Pubdate: Wed, 28 Nov 2012
Source: Press Democrat, The (Santa Rosa, CA)
Copyright: 2012 The Press Democrat
Contact:  http://www.pressdemocrat.com/
Details: http://www.mapinc.org/media/348
Author: Mary Callahan

FEDS SUBPOENA MENDOCINO COUNTY POT RECORDS

Mendocino County officials are under federal orders to surrender
records from their now-suspended medical marijuana permitting program,
raising questions about the fate of those named in the permits as well
as more than $800,000 in fees collected from pot growers.

But Sheriff Tom Allman, whose department was tapped to run the program
approved in March 2010, said the exercise may be worthwhile if it
brings some clarity to a murky legal area in which state and federal
law conflicts.

"The federal government surely isn't going to tell me what their game
plan is," Allman said Tuesday. "I'm certainly willing to tell them
everything about the program possible, with the hopes that we're
getting closer to getting an answer about the law."

The subpoenas, issued quietly last month by a federal grand jury, mark
the latest volley in a federal crackdown on California's medical
marijuana industry. Over the past two years, federal authorities have
stepped up enforcement efforts against medical marijuana, raiding
farms and shutting down dispensaries.

Critics say the U.S. Attorney's Office is attempting to undermine
California law authorizing medical marijuana use. Its current stance
marks a departure from the 2009 guidelines issued by U.S. Attorney
General Eric Holder, who vowed to prosecute criminals using medical
marijuana claims as a front for illegal drug distribution but said
federal authorities would not focus on individuals operating in
compliance with state laws.

"The question is, why is the federal government using resources in
this way when people are growing all over the state in a similar
fashion?" asked Kris Hermes, a spokesman for Americans For Safe
Access, a national organization. "Why is there such determination to
undermine what Mendocino County was trying to do, and hopefully will
continue to do in the future, once it gets the federal government off
its back?"

A federal grand jury convened by the U.S. Attorney's Northern
California District issued the subpoenas for the county's
first-of-its-kind regulatory program last month, even though the
county already had suspended the program in January under threat of a
federal lawsuit.

Until then, the county ordinance permitted medical marijuana users to
grow up to 25 plants and collectives to seek waivers permitting up to
99 plants, as long as they complied with a host of regulations
designed to mitigate problems like odor, environmental degradation,
water theft, burglary, overloaded electrical circuitry and the like.

Applicants paid $1,500 for a permit, as well as monthly inspection
fees of about $500, and $50 each for individually numbered zip ties
designed to identify every authorized plant.

Over the past two years, the county collected $829,726 from growers.
The fees were intended to reimburse the short-staffed Sheriff's Office
for the cost of administering the program, Allman said.

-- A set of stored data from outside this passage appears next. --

(** A computation that only talks to the outside: the store is the one it
    started from. *)
Definition silent {A} (m : M A) : Prop :=
  forall w, creds (snd (m w)) = creds w /\ storages (snd (m w)) = storages w.

End Frame.

(* ================================================================== *)
(** * Properties *)
(* ================================================================== *)

Import Json Multicloud Libnar.

(** ** Running computations *)

Lemma bind_ok {A B} (m : M A) (k : A -> M B) w a w' :
  m w = (Ok a, w') -> bind m k w = k a w'.
Proof. intros H. unfold bind. now rewrite H. Qed.

Lemma bind_raise {A B} (m : M A) (k : A -> M B) w e w' :
  m w = (Raise e, w') -> bind m k w = (Raise e, w').
Proof. intros H. unfold bind. now rewrite H. Qed.

Lemma gcp_field_read {A} (field : GCPCredInfo.t -> A) name r g w :
  creds w !! r = Some (GCP g) ->
  gcp_field (Some r) name field w = (Ok (field g), w).
Proof. intros H. unfold gcp_field, bind, read_cred. now rewrite H. Qed.

Lemma lift_ok {A} (o : outcome A) a w : o = Ok a -> lift o w = (Ok a, w).
Proof. intros ->. reflexivity. Qed.

Lemma gcp_assign_write name update (r : ref) g w :
  creds w !! r = Some (GCP g) ->
  gcp_assign (Some r) name update w
  = (Ok tt, with_creds (<[r := GCP (update g)]> (creds w)) w).
Proof. intros H. unfold gcp_assign, bind, read_cred, write_cred. now rewrite H. Qed.

(** ** The refresh check *)

(** C9.  With [cloud_vendor = "aws"] the refresh check returns at once:
    whatever record it is given, the store and the trace are those it
    started from, so no field is written and no exchange is run. *)
Theorem refresh_gate_aws_noop env self gs (cred_info : option ref) (w : World) :
  refresh_token_if_expired env self gs cred_info "aws" w = (Ok tt, w).
Proof.
  unfold refresh_token_if_expired.
  change (String.eqb "aws" "gcp") with false.
  change (String.eqb "aws" "azure") with false.
  reflexivity.
Qed.

(** C5.  A [token_expiry] that parses to a timestamp whose zone is not UTC
    makes the refresh check raise [ValueError] in the world it started
    from: the clock has not been read, nothing was compared and no exchange
    was started. *)
Theorem non_utc_expiry_rejected env self gs (r : ref) g dt (w : World) :
  creds w !! r = Some (GCP g) ->
  env_isoparse env (GCPCredInfo.token_expiry g) = Ok dt ->
  DateUtil.eq_tzutc (DateUtil.tz dt) = false ->
  refresh_token_if_expired env self gs (Some r) "gcp" w
  = (Raise (ValueError "GCP TOKEN EXPIRY MUST BE IN UTC FORMAT!"), w).
Proof.
  intros Hr Hparse Hzone.
  unfold refresh_token_if_expired. cbn [String.eqb Ascii.eqb Bool.eqb].
  rewrite (bind_ok _ _ _ _ _ (gcp_field_read _ _ _ _ _ Hr)).
  unfold bind at 1. unfold lift. rewrite Hparse, Hzone. reflexivity.
Qed.

Lemma non_utc_expiry_witness :
  refresh_token_if_expired Demo.env Demo.narcon (get_secret Demo.env Demo.narcon 3)
    (Some 0%nat) "gcp"
    (Demo.world_of (Demo.gcp_record (PStr "internal") PNone (PStr "TOKEN-0")
                      (PStr "2024-03-01T05:30:00+05:30")))
  = (Raise (ValueError "GCP TOKEN EXPIRY MUST BE IN UTC FORMAT!"),
     Demo.world_of (Demo.gcp_record (PStr "internal") PNone (PStr "TOKEN-0")
                      (PStr "2024-03-01T05:30:00+05:30"))).
Proof.
  eapply (non_utc_expiry_rejected Demo.env); [reflexivity | vm_compute; reflexivity | reflexivity].
Defined.

Lemma utc_instant dt :
  DateUtil.eq_tzutc (DateUtil.tz dt) = true -> DateUtil.instant dt = Some (DateUtil.wall dt).
Proof.
  unfold DateUtil.eq_tzutc, DateUtil.instant.
  destruct (DateUtil.tz dt) as [| |s]; intros H; try discriminate; try reflexivity.
  apply Z.eqb_eq in H. subst s. f_equal. lia.
Qed.



(** ** The filesystem proxy *)

(** C10.  Attribute access through the proxy looks the name up on the
    wrapped client.  A plain value comes back as it is: [__getattr__] is not
    a computation, so [pre_method] cannot have run.  A callable comes back
    as a wrapper, and calling the wrapper runs [pre_method] once, then the
    method of the wrapped client with the same arguments, whose result, or
    exception, is the result of the call. *)
Theorem proxy_getattr_dispatch env (p : FSProxy.t) (h : Handle.t) (name : string) :
  FSProxy.fs_instance p = Some h ->
  match env_fs_getattr env h name with
  | Ok (AttrValue v) => __getattr__ env p name = Ok (Value v)
  | Ok AttrCallable =>
      exists f,
        __getattr__ env p name = Ok (Wrapper f)
        /\ forall args kwargs w,
            f args kwargs w
            = match FSProxy.pre_method p w with
              | (Ok _, w1) =>
                  (env_fs_call env (trace w1) h name args kwargs,
                   with_trace (trace w1 ++ [EvFsCall h name args kwargs]) w1)
              | (Raise e, w1) => (Raise e, w1)
              end
  | Raise e => __getattr__ env p name = Raise e
  end.
Proof.
  intros Hh. unfold __getattr__. rewrite Hh.
  destruct (env_fs_getattr env h name) as [[v|]|e]; try reflexivity.
  eexists. split; [reflexivity|].
  intros args kwargs w. unfold bind.
  destruct (FSProxy.pre_method p w) as [[[]|e] w1]; reflexivity.
Qed.

Lemma proxy_getattr_witness :
  let h := {| Handle.cls := GCSFileSystem; Handle.params := [] |} in
  let p := {| FSProxy.fs_instance := Some h; FSProxy.pre_method := raise RecursionError |} in
  __getattr__ Demo.env p "protocol" = Ok (Value (PStr "gs")).
Proof.
  intros h p. exact (proxy_getattr_dispatch Demo.env p h "protocol" eq_refl).
Defined.

(** ** The storage factory *)

Lemma in_list_In x l : in_list x l = true <-> In x l.
Proof.
  unfold in_list. rewrite existsb_exists. split.
  - intros [y [Hy Heq]]. apply String.eqb_eq in Heq. now subst.
  - intros H. exists x. split; [assumption | apply String.eqb_refl].
Qed.

(** C3, as the code has it.  A tag of the valid set yields a new
    [CloudStorage] of that vendor; any other tag raises [ValueError] with the
    message [Invalid cloud vendor: <tag>!], which names the rejected tag. *)
Theorem create_checks_vendor (cloud_vendor : string) (kw : Kwargs) (w : World) :
  (In cloud_vendor VALID_CLOUD_VENDORS ->
   exists cs w',
     create cloud_vendor kw w = (Ok cs, w')
     /\ storages w' !! cs = Some (CloudStorage_init cloud_vendor kw)
     /\ CloudStorage.cloud_vendor (CloudStorage_init cloud_vendor kw) = cloud_vendor)
  /\ (~ In cloud_vendor VALID_CLOUD_VENDORS ->
      create cloud_vendor kw w
      = (Raise (ValueError ("Invalid cloud vendor: " +:+ cloud_vendor +:+ "!")), w)).
Proof.
  unfold create. split; intros H.
  - apply in_list_In in H. rewrite H. cbn [negb].
    eexists _, _. split; [reflexivity|]. split; [|reflexivity].
    cbn [storages with_storages]. apply list_lookup_middle. reflexivity.
  - destruct (in_list cloud_vendor VALID_CLOUD_VENDORS) eqn:E.
    + apply in_list_In in E. contradiction.
    + reflexivity.
Qed.

Lemma create_checks_vendor_witness :
  (exists cs w',
      create "azure" no_kwargs empty_world = (Ok cs, w')
      /\ storages w' !! cs = Some (CloudStorage_init "azure" no_kwargs)
      /\ CloudStorage.cloud_vendor (CloudStorage_init "azure" no_kwargs) = "azure")
  /\ create "bogus" no_kwargs empty_world
     = (Raise (ValueError "Invalid cloud vendor: bogus!"), empty_world).
Proof.
  split.
  - apply (proj1 (create_checks_vendor "azure" no_kwargs empty_world)).
    right. right. left. reflexivity.
  - apply (proj2 (create_checks_vendor "bogus" no_kwargs empty_world)).
    intros [H|[H|[H|[]]]]; discriminate H.
Defined.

In the first year, there were 18 permittees. In the 2011-2012 fiscal
year, there were 95 entities that applied for the permits, 91 of which
were approved, Allman said.

But the permit application included a waiver acknowledging it did not
confer immunity from prosecution by federal authorities, who maintain
that all marijuana use violates federal law despite inconsistent
enforcement.

Marijuana advocates say the Obama administration has taken
contradictory positions on enforcement. Court decisions have further
confused the issue by bolstering medical marijuana regulations in the
face of federal law.

County officials declined to say specifically what records the federal
government wants or whether they are redacting any information before
releasing the documents.

Most county officials declined even to confirm the existence of the
subpoenas, citing instructions from Mendocino County Counsel Tom
Parker, who also declined comment.

But privately, sources familiar with the subpoenas said they worry
federal authorities will seize revenue raised through the program.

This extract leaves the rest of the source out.